I have also been wanting to race, especially bigcubes. I'm on right now. Link is on the left. Name is "jakegouldon".

EDIT: Pandaman: I would like to race 7x7 with you, maybe this weekend?


----------



## thelurch1986 (Sep 9, 2009)

Aww come on Josh do you need a hug? I cube with you on Skype when I can


----------



## Sa967St (Sep 9, 2009)

woot! cube races  
add me: sa967st


----------



## StachuK1992 (Sep 9, 2009)

YES!
StachuK1992, although I'm rarely on


----------



## Jake Gouldon (Sep 9, 2009)

You haven't been on for almost a week now, if not more.


----------



## Edmund (Sep 9, 2009)

!
I did this once and I want every cuber to add me so we can race. 
EdmundOfTheRoundTable
If you want to race I'll race in 2x2-4x4 and One-Handed if you want to just talk about cubing thats cool to. Thanks for making this thread Sn3kyPandaMan


----------



## JLarsen (Sep 9, 2009)

=] I know, I've added everyone so far. Jcuber, sure I guess. I'm not very good though. Like 6 min avg.

*pulls out 7x7*


----------



## dudemanpp (Sep 9, 2009)

I just installed Skype. I'll add all of you. My username is dudemanpp.


----------



## thelurch1986 (Sep 9, 2009)

anyone can message me as well, my name on AIM is thelurch1986 and on skype its thelurch1986 too


----------



## DavidWoner (Sep 9, 2009)

Stickam is good for this too, because you can get a lot of people. I remember one night it Andrew, Dan, Dene, Chow and I were all racing sq1. It's fun.

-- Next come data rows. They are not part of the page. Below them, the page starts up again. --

(** * PulseSensor on the Cheap Yellow Display: a shallow embedding

    The repository holds two variants of one Arduino sketch for the
    ESP32-2432S028R board:

    - [Part000]: the "Dashboard" sketch (source file [unnamed/part_000]),
    - [CYD]: the sketch [PulseSensor_CYD.ino].

    Both keep their state in global variables and are driven by [loop].
    The globals become a record [State]; every function of the sketch is a
    computation in a small state-and-output monad [M State], whose output
    is the list of calls made to the display, the LED driver and the
    serial port.  What the sketch reads from the outside during one
    iteration of [loop] (the clock and the pulse sensor) is an [Inputs]
    record. *)

From Stdlib Require Import ZArith Lia String Ascii SpecFloat.
From stdpp Require Import base list strings pretty.

Local Open Scope Z_scope.

(** ** C arithmetic on the ESP32

    [int] and [long] are 32-bit two's complement, [unsigned long] is 32-bit. *)

Definition INT_MIN : Z := - 2 ^ 31.
Definition INT_MAX : Z := 2 ^ 31 - 1.

Definition wrap32 (z : Z) : Z := (z + 2 ^ 31) mod 2 ^ 32 - 2 ^ 31.

Definition iadd (a b : Z) : Z := wrap32 (a + b).
Definition isub (a b : Z) : Z := wrap32 (a - b).
Definition imul (a b : Z) : Z := wrap32 (a * b).
Definition idiv (a b : Z) : Z := wrap32 (Z.quot a b).
Definition irem (a b : Z) : Z := Z.rem a b.

(** Subtraction of two [unsigned long] clock readings. *)
Definition usub (a b : Z) : Z := (a - b) mod 2 ^ 32.

(** A raw reading of the 12-bit converter the sensor is attached to. *)
Definition is_sample (z : Z) : Prop := 0 <= z <= 4095.

(** ** The Arduino helpers the sketches call *)

Module Arduino.

Definition min (a b : Z) : Z := if a <? b then a else b.
Definition max (a b : Z) : Z := if a >? b then a else b.
Definition abs (x : Z) : Z := if x >? 0 then x else wrap32 (- x).
Definition constrain (amt low high : Z) : Z :=
  if amt <? low then low else if amt >? high then high else amt.

(** [long map(long x, long in_min, long in_max, long out_min, long out_max)]
    of the ESP32 core: a zero run is reported and answered with -1. *)
Definition map (x in_min in_max out_min out_max : Z) : Z :=
  let run := isub in_max in_min in
  if run =? 0 then -1
  else
    let rise := isub out_max out_min in
    let delta := isub x in_min in
    iadd (idiv (imul delta rise) run) out_min.

End Arduino.

(** ** Single-precision floats, for the scale factor of the Dashboard *)

Definition f32_of_int (z : Z) : spec_float := binary_normalize 24 128 z 0 false.
Definition f32_div : spec_float -> spec_float -> spec_float := SFdiv 24 128.
Definition f32_mul : spec_float -> spec_float -> spec_float := SFmul 24 128.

I honestly don't remember my skype name, although I am fairly certain it is DavidWoner or some variation thereof. I'm not on very much though.


----------



## puzzlemaster (Sep 9, 2009)

I'l go on in a while lol...not nearly as fast as all of you guys but o well... mine is: Sagrsccr


----------



## Forte (Sep 10, 2009)

I'm forteshinko.

Surprise!


----------



## Lofty (Sep 10, 2009)

I'm on skype. I think it turns itself on when I turn my computer on. My name is probably just Brian Loftus. If not that try Loftus410.


----------



## Anthony (Sep 10, 2009)

DavidWoner said:


> Stickam is good for this too, because you can get a lot of people. I remember one night it Andrew, Dan, Dene, Chow and I were all racing sq1. It's fun.



Epic.


----------



## JLarsen (Sep 12, 2009)

Hey everyone I changed my name to a more easy name to remember by request. It is now simply Joshua_Larsen. Thanks.


----------



## StachuK1992 (Sep 13, 2009)

Anyone else up for this?


----------



## Logan (Sep 13, 2009)

Sure, I'm Logan_The_Cuber on skype (or just Logan Kelly)


----------



## waffle=ijm (Sep 13, 2009)

I just made one

guess what it is....

waffle_ijm


----------



## Cyrok215 (Sep 13, 2009)

Mine is Cyrokube.


----------



## StachuK1992 (Sep 13, 2009)

This is officially fun. I just got out of chatting for 3 hours.


----------



## Faz (Sep 13, 2009)

Just signed up, some retard took my user, so I'm fazrulz1.


----------



## Logan (Sep 13, 2009)

Stachuk1992 said:


> This is officially fun. I just got out of chatting for 3 hours.




Highlight=

"I'm just gunna pull that out."
-MeMyselfAndPi


----------



## Kuraudo39 (Sep 13, 2009)

Mine's Drop_Moon, Though my sound driver is busted so...


----------



## happa95 (Sep 13, 2009)

Used to have bld races this way....
Mine's happa95.


----------



## Weston (Sep 13, 2009)

ill race with anyone
tummieszootown
is my skype

(its an acronym for my name)


----------



## stevethecuber (Sep 17, 2009)

stevethecuber


----------



## Toad (Sep 17, 2009)

I'm randomtoad. Do you reckon we should start a skype multi user chat all about cubing. Me and a bunch of mates have had a big chat running for over 2 years now... Everytime you click "all history" your computer experiences death! xD


----------



## Carrot (Sep 17, 2009)

Just signed up... with Odder93

I wonder if anyone wanna do pyraminx with me xD


----------



## StachuK1992 (Sep 18, 2009)

*http://tinyurl.com/CubingTinyChat
go there

EDIT:
That sucks
Skype.com
go there
*


----------



## Jake Gouldon (Sep 19, 2009)

none is on tinychat anymore


----------



## mmMarco17 (Sep 19, 2009)

I want to get in on some skype action!

mmMarco17


----------



## PCwizCube (Sep 19, 2009)

Jake Gouldon said:


> none is on tinychat anymore


If you want to go on tinychat, go to www.tinychat.com/speedcubing. There are a lot of people there from about 5pm-9pm EST. Though a lot of them are newbies so Skype is probably better.


----------



## Jake Gouldon (Sep 19, 2009)

I meant in the chatroom we were on earlier.


----------



## Logan (Sep 23, 2009)

anyone on? I feel like some racin'!


If you want to know, I'm Logan_The_Cuber (Logan Kelly) <_<


----------



## Vifs (Sep 23, 2009)

My skype name is Vifs88 Id race any time I'm free.


----------



## (X) (Sep 23, 2009)

xerbiux, or Daniel Gloppestad Bajer, I'm pretty sure I'm the only person in the world with that name


----------